E. casseliflavus carries the VanC gene intrinsically and exhibits moderate resistance to vancomycin (VCM). Due to this moderate resistance, the Clinical and Laboratory Standards Institute (CLSI) considers VCM concentrations below 4 mg/dL to be susceptible for Enterococcus species, and therefore, the drug is not actively recommended for the treatment of E. casseliflavus [20–21]. In fact, the minimum inhibitory concentration (MIC) of VCM demonstrated in this case was 4 mg/dL. It is important to note that even if microbiological tests show that this microorganism is susceptible to VCM, the actual therapeutic effect of VCM is likely to be low [20–21]. However, most strains of E. casseliflavus are sensitive to penicillin and ampicillin. Therefore, combination therapy with ampicillin and aminoglycoside drugs such as gentamicin or streptomycin is considered the standard treatment [22]. Since most E. casseliflavus strains are negative for β-lactamase, meropenem does not have a better effect than ampicillin in the treatment of enterococcal infections. Thus, in the reported cases, there is no clear indication for combination therapy with meropenem and β-lactamase inhibitors [23]. In this case, the patient was treated with meropenem and β-lactamase inhibitors, but the infection remained difficult to control. This may be explained by the deep location of the infection site within the hepatic cyst.

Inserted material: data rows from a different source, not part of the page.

Lemma upto_last_close_none (s : string) :
  upto_last_close s = None <-> ~ occurs "}" s.
Proof.
  induction s as [|c s IH]; simpl.
  - split; [intros _; apply occurs_char_nil|reflexivity].
  - rewrite occurs_char_cons.
    destruct (upto_last_close s) as [p|].
    + split; [discriminate|]. intros H. exfalso.
      assert (Hs : ~ occurs "}" s) by tauto.
      apply IH in Hs. discriminate.
    + destruct (code c =? 125)%nat eqn:E.
      * apply (code_eqb c 125) in E; [|lia]. split; [discriminate|].
        intros H. exfalso. apply H. now left.
      * assert (c <> "}"%char) by (intros ->; discriminate).
        assert (~ occurs "}" s) by now apply IH.
        tauto.
Qed.

Lemma from_first_open_some (s t : string) :
  from_first_open s = Some t
  <-> exists pre r, s = pre ++ t /\ t = String "{" r /\ ~ occurs "{" pre.
Proof.
  split.
  - revert t; induction s as [|c s IH]; intros t; simpl; [discriminate|].
    destruct (code c =? 123)%nat eqn:E.
    + apply (code_eqb c 123) in E; [|lia]. subst c. intros [= <-].
      exists "", s. repeat split. apply occurs_char_nil.
    + intros H. destruct (IH _ H) as [pre [r [-> [-> Hpre]]]].
      exists (String c pre), r. repeat split.
      rewrite occurs_char_cons. intros [->|H']; [discriminate|tauto].
  - intros [pre [r [-> [-> Hpre]]]].
    induction pre as [|c pre IH]; [reflexivity|].
    rewrite occurs_char_cons in Hpre.
    change (String c pre ++ String "{" r) with (String c (pre ++ String "{" r)).
    cbn [from_first_open].
    destruct (code c =? 123)%nat eqn:E.
    + apply (code_eqb c 123) in E; [|lia]. tauto.
    + apply IH. tauto.
Qed.

Lemma upto_last_close_some (s p : string) :
  upto_last_close s = Some p
  <-> exists q post, s = p ++ post /\ p = q ++ "}" /\ ~ occurs "}" post.
Proof.
  split.
  - revert p; induction s as [|c s IH]; intros p; simpl; [discriminate|].
    destruct (upto_last_close s) as [p'|] eqn:Es.
    + intros [= <-]. destruct (IH _ eq_refl) as [q [post [-> [-> Hpost]]]].
      exists (String c q), post. repeat split. exact Hpost.
    + destruct (code c =? 125)%nat eqn:E; [|discriminate].
      apply (code_eqb c 125) in E; [|lia]. subst c. intros [= <-].
      exists "", s. repeat split. now apply upto_last_close_none.
  - intros [q [post [-> [-> Hpost]]]].
    apply upto_last_close_none in Hpost.
    induction q as [|c q IH]; simpl.
    + now rewrite Hpost.
    + simpl in IH. now rewrite IH.
Qed.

The difficulty in treating E. casseliflavus infection in polycystic liver disease may be attributed to several factors. Firstly, the lesions in polycystic liver disease are typically located deep within the liver, making it challenging for antibiotics to effectively penetrate the infection site. Secondly, E. casseliflavus exhibits intrinsic resistance to vancomycin under natural conditions, rendering conventional treatment with vancomycin ineffective. Additionally, the multidrug resistance and spread of resistant genes in E. casseliflavus contribute to the difficulty in treating the infection. Promising outcomes were achieved after full puncture and drainage in this case. The patient is currently undergoing regular dialysis treatment, and the levels of inflammation markers, albumin, and other nutritional indicators have returned to normal. Therefore, in cases of difficult-to-control polycystic liver infection, immediate PET-CT examination is recommended to exclude the possibility of intracystic infection and promptly perform puncture drainage as an interventional treatment.